Dataset excerpts
(** *** reject_return_request *)

Definition reject_return_request (e : return_env) (auth : AuthContext) (req : RejectReturnReq) :
    handler RejectReturnResponse :=
  _ ← pure (validate_uid "returnId" (jr_return_id req));
  user_id ← pure (resolve_self_user_id auth (Some (jr_user_id req)) "userId");
  _ ← check_user_rate_limit pg_invalid_bigint (ve_test_mode e) user_id "reject_return_request" 10 1
        (ve_secs e) (ve_limit_id e) (ve_limit_now e);
  is_admin ← is_user_admin user_id;
  return_doc ← read_return (jr_return_id req);
  let current_status := str_field return_doc "returnStatus" in
  _ ← pure (if negb is_admin && negb (user_id =s? str_field return_doc "sellerId") then
              Err (Forbidden "Only the seller or admin can reject return requests") else Ok tt);
  _ ← pure (if may_become current_status "rejected" then Ok tt
            else Err (Validation ("Cannot reject return in status '" +:+ current_status +:+ "'")));
  let now := to_rfc3339 (ve_now e) in
  let rejection_reason := default "" (sanitized_opt 1000 (jr_reason req)) in
  _ ← update_return e (jr_return_id req)
        (put_all (if str_empty rejection_reason then [] else [("rejectionReason", VString rejection_reason)])
          (VObject [("resolvedAt", VString now); ("returnStatus", VString "rejected"); ("updatedAt", VString now)]));
  pure (Ok {| js_success := true; js_new_status := "rejected" |}).

(** *** escalate_return_request *)

(** [data->'roles' @> '"admin"'::jsonb]. *)
Definition has_admin_role (row : DocRow) : bool :=
  match get "roles" (row_data row) with
  | Some (VArray l) => existsb (λ v, bool_decide (as_str v = Some "admin")) l
  | Some (VString r) => r =s? "admin"
  | _ => false
  end.
Definition last_segment (id : string) : string := default id (last (split_on ":" id)).
Definition admin_user_ids : handler (list string) :=
  docs ← select_where scan "users" has_admin_role;
  pure (Ok (omap (λ doc, last_segment <$> (get "id" doc ≫= as_str)) (take 100 docs))).

(** The tokens of the rows that hold both texts, of one user. *)
Definition tokens_of (token_rows : list Value) (admin_id : string) : list string :=
  omap (λ row, match get "user_id" row ≫= as_str, get "token" row ≫= as_str with
               | Some uid, Some token => if uid =s? admin_id then Some token else None
               | _, _ => None
               end) token_rows.

Definition escalation_data (return_id order_id : string) : Value :=
  VObject [("orderId", VString order_id); ("returnId", VString return_id); ("returnStatus", VString "escalated")].
Definition short_id (id : string) : string := to_uppercase (take_chars 8 id).
Definition push_body (return_id order_id : string) : string :=
  "Return #" +:+ short_id return_id +:+ " on order #" +:+ short_id order_id +:+ " escalated — needs admin review".
Definition pending_id (return_id admin_id token : string) : string :=
  "return_escalated_admin_push_" +:+ return_id +:+ "_" +:+ admin_id +:+ "_" +:+ token.

Definition store_notification (e : return_env) (return_id order_id admin_id : string) : handler unit :=
  let now := to_rfc3339 (ve_notify_now e) in
  _ ← db_map_err (λ err, Database ("Failed to upsert admin notification for " +:+ admin_id +:+ ": " +:+ error_to_string err))
        (upsert_document "notifications" ("return_escalated_admin_" +:+ return_id +:+ "_" +:+ admin_id) (VObject
          [("body", VString ("Return #" +:+ short_id return_id +:+ " on order #" +:+ short_id order_id
                             +:+ " was escalated and needs admin review."));
           ("createdAt", VString now); ("data", escalation_data return_id order_id);
           ("notificationType", VString "return_escalated_admin"); ("read", VBool false);
           ("title", VString ("Return escalated by buyer for order #" +:+ short_id order_id));
           ("updatedAt", VString now); ("userId", VString admin_id)]) (ve_clock e 1));
  pure (Ok tt).
Definition store_pending (e : return_env) (return_id order_id admin_id token : string) : handler unit :=
  let now := to_rfc3339 (ve_notify_now e) in
  _ ← db_map_err (λ err, Database ("Failed to upsert pending escalation push for " +:+ admin_id +:+ ": " +:+ error_to_string err))
        (upsert_document "_pending_notifications" (pending_id return_id admin_id token) (VObject
          [("attempts", VNumber (PosInt 0)); ("body", VString (push_body return_id order_id));
           ("created_at", VString now); ("data", escalation_data return_id order_id);
           ("notification_type", VString "return_escalated_admin"); ("status", VString "pending");
           ("title", VString "Return Escalated by Buyer"); ("token", VString token);
           ("updated_at", VString now); ("userId", VString admin_id)]) (ve_clock e 2));
  pure (Ok tt).

Fixpoint for_each {A} (f : A → handler unit) (l : list A) : handler unit :=
  match l with
  | [] => pure (Ok tt)
  | x :: l => _ ← f x; for_each f l
  end.

(** The attempt to deliver the [k]-th message. *)
Definition deliver (e : return_env) (return_id order_id : string) (push : nat * (string * string)) : handler unit :=
  let '(k, (admin_id, token)) := push in
  let sent := match ve_fcm_project e, ve_fcm_account e with
              | Some pid, Some sa =>
                  send_push pid sa token "Return Escalated by Buyer" (push_body return_id order_id)
                    [("orderId", order_id); ("returnId", return_id); ("returnStatus", "escalated")]
              | _, _ => false
              end in
  if sent then
    let delivered_at := to_rfc3339 (ve_delivered_now e k) in
    ignored (update_document "_pending_notifications" (pending_id return_id admin_id token) (VObject
      [("delivered_at", VString delivered_at); ("status", VString "delivered");
       ("updated_at", VString delivered_at)]) (ve_clock e (3 + k)))
  else pure (Ok tt).

Definition notify_admins_of_return_escalation (e : return_env) (return_id order_id : string) : handler unit :=
  admin_ids ← admin_user_ids;
  token_rows ← (λ s, let s := (ensure_table "_push_tokens" s).1 in (s, Ok (push_token_rows admin_ids s)));
  _ ← for_each (λ admin_id,
        _ ← store_notification e return_id order_id admin_id;
        for_each (store_pending e return_id order_id admin_id) (tokens_of token_rows admin_id)) admin_ids;
  for_each (deliver e return_id order_id)
    (imap pair (mjoin ((λ admin_id, pair admin_id <$> tokens_of token_rows admin_id) <$> admin_ids))).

What is needed —
All of the data above must be retyped exactly.

Answer for the task —
(** *** reject_return_request *)

Definition reject_return_request (e : return_env) (auth : AuthContext) (req : RejectReturnReq) :
    handler RejectReturnResponse :=
  _ ← pure (validate_uid "returnId" (jr_return_id req));
  user_id ← pure (resolve_self_user_id auth (Some (jr_user_id req)) "userId");
  _ ← check_user_rate_limit pg_invalid_bigint (ve_test_mode e) user_id "reject_return_request" 10 1
        (ve_secs e) (ve_limit_id e) (ve_limit_now e);
  is_admin ← is_user_admin user_id;
  return_doc ← read_return (jr_return_id req);
  let current_status := str_field return_doc "returnStatus" in
  _ ← pure (if negb is_admin && negb (user_id =s? str_field return_doc "sellerId") then
              Err (Forbidden "Only the seller or admin can reject return requests") else Ok tt);
  _ ← pure (if may_become current_status "rejected" then Ok tt
            else Err (Validation ("Cannot reject return in status '" +:+ current_status +:+ "'")));
  let now := to_rfc3339 (ve_now e) in
  let rejection_reason := default "" (sanitized_opt 1000 (jr_reason req)) in
  _ ← update_return e (jr_return_id req)
        (put_all (if str_empty rejection_reason then [] else [("rejectionReason", VString rejection_reason)])
          (VObject [("resolvedAt", VString now); ("returnStatus", VString "rejected"); ("updatedAt", VString now)]));
  pure (Ok {| js_success := true; js_new_status := "rejected" |}).

(** *** escalate_return_request *)

(** [data->'roles' @> '"admin"'::jsonb]. *)
Definition has_admin_role (row : DocRow) : bool :=
  match get "roles" (row_data row) with
  | Some (VArray l) => existsb (λ v, bool_decide (as_str v = Some "admin")) l
  | Some (VString r) => r =s? "admin"
  | _ => false
  end.
Definition last_segment (id : string) : string := default id (last (split_on ":" id)).
Definition admin_user_ids : handler (list string) :=
  docs ← select_where scan "users" has_admin_role;
  pure (Ok (omap (λ doc, last_segment <$> (get "id" doc ≫= as_str)) (take 100 docs))).

(** The tokens of the rows that hold both texts, of one user. *)
Definition tokens_of (token_rows : list Value) (admin_id : string) : list string :=
  omap (λ row, match get "user_id" row ≫= as_str, get "token" row ≫= as_str with
               | Some uid, Some token => if uid =s? admin_id then Some token else None
               | _, _ => None
               end) token_rows.

Definition escalation_data (return_id order_id : string) : Value :=
  VObject [("orderId", VString order_id); ("returnId", VString return_id); ("returnStatus", VString "escalated")].
Definition short_id (id : string) : string := to_uppercase (take_chars 8 id).
Definition push_body (return_id order_id : string) : string :=
  "Return #" +:+ short_id return_id +:+ " on order #" +:+ short_id order_id +:+ " escalated — needs admin review".
Definition pending_id (return_id admin_id token : string) : string :=
  "return_escalated_admin_push_" +:+ return_id +:+ "_" +:+ admin_id +:+ "_" +:+ token.

Definition store_notification (e : return_env) (return_id order_id admin_id : string) : handler unit :=
  let now := to_rfc3339 (ve_notify_now e) in
  _ ← db_map_err (λ err, Database ("Failed to upsert admin notification for " +:+ admin_id +:+ ": " +:+ error_to_string err))
        (upsert_document "notifications" ("return_escalated_admin_" +:+ return_id +:+ "_" +:+ admin_id) (VObject
          [("body", VString ("Return #" +:+ short_id return_id +:+ " on order #" +:+ short_id order_id
                             +:+ " was escalated and needs admin review."));
           ("createdAt", VString now); ("data", escalation_data return_id order_id);
           ("notificationType", VString "return_escalated_admin"); ("read", VBool false);
           ("title", VString ("Return escalated by buyer for order #" +:+ short_id order_id));
           ("updatedAt", VString now); ("userId", VString admin_id)]) (ve_clock e 1));
  pure (Ok tt).
Definition store_pending (e : return_env) (return_id order_id admin_id token : string) : handler unit :=
  let now := to_rfc3339 (ve_notify_now e) in
  _ ← db_map_err (λ err, Database ("Failed to upsert pending escalation push for " +:+ admin_id +:+ ": " +:+ error_to_string err))
        (upsert_document "_pending_notifications" (pending_id return_id admin_id token) (VObject
          [("attempts", VNumber (PosInt 0)); ("body", VString (push_body return_id order_id));
           ("created_at", VString now); ("data", escalation_data return_id order_id);
           ("notification_type", VString "return_escalated_admin"); ("status", VString "pending");
           ("title", VString "Return Escalated by Buyer"); ("token", VString token);
           ("updated_at", VString now); ("userId", VString admin_id)]) (ve_clock e 2));
  pure (Ok tt).

Fixpoint for_each {A} (f : A → handler unit) (l : list A) : handler unit :=
  match l with
  | [] => pure (Ok tt)
  | x :: l => _ ← f x; for_each f l
  end.

(** The attempt to deliver the [k]-th message. *)
Definition deliver (e : return_env) (return_id order_id : string) (push : nat * (string * string)) : handler unit :=
  let '(k, (admin_id, token)) := push in
  let sent := match ve_fcm_project e, ve_fcm_account e with
              | Some pid, Some sa =>
                  send_push pid sa token "Return Escalated by Buyer" (push_body return_id order_id)
                    [("orderId", order_id); ("returnId", return_id); ("returnStatus", "escalated")]
              | _, _ => false
              end in
  if sent then
    let delivered_at := to_rfc3339 (ve_delivered_now e k) in
    ignored (update_document "_pending_notifications" (pending_id return_id admin_id token) (VObject
      [("delivered_at", VString delivered_at); ("status", VString "delivered");
       ("updated_at", VString delivered_at)]) (ve_clock e (3 + k)))
  else pure (Ok tt).

Definition notify_admins_of_return_escalation (e : return_env) (return_id order_id : string) : handler unit :=
  admin_ids ← admin_user_ids;
  token_rows ← (λ s, let s := (ensure_table "_push_tokens" s).1 in (s, Ok (push_token_rows admin_ids s)));
  _ ← for_each (λ admin_id,
        _ ← store_notification e return_id order_id admin_id;
        for_each (store_pending e return_id order_id admin_id) (tokens_of token_rows admin_id)) admin_ids;
  for_each (deliver e return_id order_id)
    (imap pair (mjoin ((λ admin_id, pair admin_id <$> tokens_of token_rows admin_id) <$> admin_ids))).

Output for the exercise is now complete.